#### RECORDS SUPPLIED

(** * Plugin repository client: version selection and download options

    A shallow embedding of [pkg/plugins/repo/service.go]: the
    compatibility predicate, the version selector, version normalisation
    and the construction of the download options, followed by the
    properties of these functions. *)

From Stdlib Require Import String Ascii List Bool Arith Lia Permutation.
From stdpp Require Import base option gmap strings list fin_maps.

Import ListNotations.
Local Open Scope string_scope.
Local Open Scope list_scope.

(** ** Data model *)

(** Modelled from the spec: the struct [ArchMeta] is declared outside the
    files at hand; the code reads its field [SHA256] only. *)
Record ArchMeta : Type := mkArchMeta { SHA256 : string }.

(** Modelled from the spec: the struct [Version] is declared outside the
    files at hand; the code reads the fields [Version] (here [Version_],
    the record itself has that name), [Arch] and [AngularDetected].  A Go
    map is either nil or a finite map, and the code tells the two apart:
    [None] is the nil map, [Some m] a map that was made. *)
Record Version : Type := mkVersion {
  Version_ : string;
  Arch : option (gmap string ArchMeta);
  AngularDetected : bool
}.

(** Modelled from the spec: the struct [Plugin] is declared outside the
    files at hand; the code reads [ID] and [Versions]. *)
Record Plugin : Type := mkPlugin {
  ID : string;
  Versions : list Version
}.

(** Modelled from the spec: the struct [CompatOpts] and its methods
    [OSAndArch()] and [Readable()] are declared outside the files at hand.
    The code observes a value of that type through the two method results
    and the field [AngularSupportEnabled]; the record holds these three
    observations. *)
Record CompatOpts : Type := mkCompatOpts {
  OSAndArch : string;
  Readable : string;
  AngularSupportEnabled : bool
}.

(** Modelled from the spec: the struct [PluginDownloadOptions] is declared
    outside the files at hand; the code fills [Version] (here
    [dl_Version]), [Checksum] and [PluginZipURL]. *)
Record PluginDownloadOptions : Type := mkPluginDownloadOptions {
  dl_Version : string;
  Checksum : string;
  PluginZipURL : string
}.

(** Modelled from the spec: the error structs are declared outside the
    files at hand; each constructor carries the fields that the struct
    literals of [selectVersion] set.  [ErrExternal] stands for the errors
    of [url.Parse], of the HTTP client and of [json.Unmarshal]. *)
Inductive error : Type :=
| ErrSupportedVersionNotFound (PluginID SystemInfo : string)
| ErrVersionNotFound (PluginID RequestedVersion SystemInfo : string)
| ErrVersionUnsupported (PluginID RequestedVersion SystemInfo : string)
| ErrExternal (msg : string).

########

**PROBLEM TO SOLVE:**
The response should consist of the entries above, retyped exactly.

**SOLUTION TO THE PROBLEM:**
(** * Plugin repository client: version selection and download options

    A shallow embedding of [pkg/plugins/repo/service.go]: the
    compatibility predicate, the version selector, version normalisation
    and the construction of the download options, followed by the
    properties of these functions. *)

From Stdlib Require Import String Ascii List Bool Arith Lia Permutation.
From stdpp Require Import base option gmap strings list fin_maps.

Import ListNotations.
Local Open Scope string_scope.
Local Open Scope list_scope.

(** ** Data model *)

(** Modelled from the spec: the struct [ArchMeta] is declared outside the
    files at hand; the code reads its field [SHA256] only. *)
Record ArchMeta : Type := mkArchMeta { SHA256 : string }.

(** Modelled from the spec: the struct [Version] is declared outside the
    files at hand; the code reads the fields [Version] (here [Version_],
    the record itself has that name), [Arch] and [AngularDetected].  A Go
    map is either nil or a finite map, and the code tells the two apart:
    [None] is the nil map, [Some m] a map that was made. *)
Record Version : Type := mkVersion {
  Version_ : string;
  Arch : option (gmap string ArchMeta);
  AngularDetected : bool
}.

(** Modelled from the spec: the struct [Plugin] is declared outside the
    files at hand; the code reads [ID] and [Versions]. *)
Record Plugin : Type := mkPlugin {
  ID : string;
  Versions : list Version
}.

(** Modelled from the spec: the struct [CompatOpts] and its methods
    [OSAndArch()] and [Readable()] are declared outside the files at hand.
    The code observes a value of that type through the two method results
    and the field [AngularSupportEnabled]; the record holds these three
    observations. *)
Record CompatOpts : Type := mkCompatOpts {
  OSAndArch : string;
  Readable : string;
  AngularSupportEnabled : bool
}.

(** Modelled from the spec: the struct [PluginDownloadOptions] is declared
    outside the files at hand; the code fills [Version] (here
    [dl_Version]), [Checksum] and [PluginZipURL]. *)
Record PluginDownloadOptions : Type := mkPluginDownloadOptions {
  dl_Version : string;
  Checksum : string;
  PluginZipURL : string
}.

(** Modelled from the spec: the error structs are declared outside the
    files at hand; each constructor carries the fields that the struct
    literals of [selectVersion] set.  [ErrExternal] stands for the errors
    of [url.Parse], of the HTTP client and of [json.Unmarshal]. *)
Inductive error : Type :=
| ErrSupportedVersionNotFound (PluginID SystemInfo : string)
| ErrVersionNotFound (PluginID RequestedVersion SystemInfo : string)
| ErrVersionUnsupported (PluginID RequestedVersion SystemInfo : string)
| ErrExternal (msg : string).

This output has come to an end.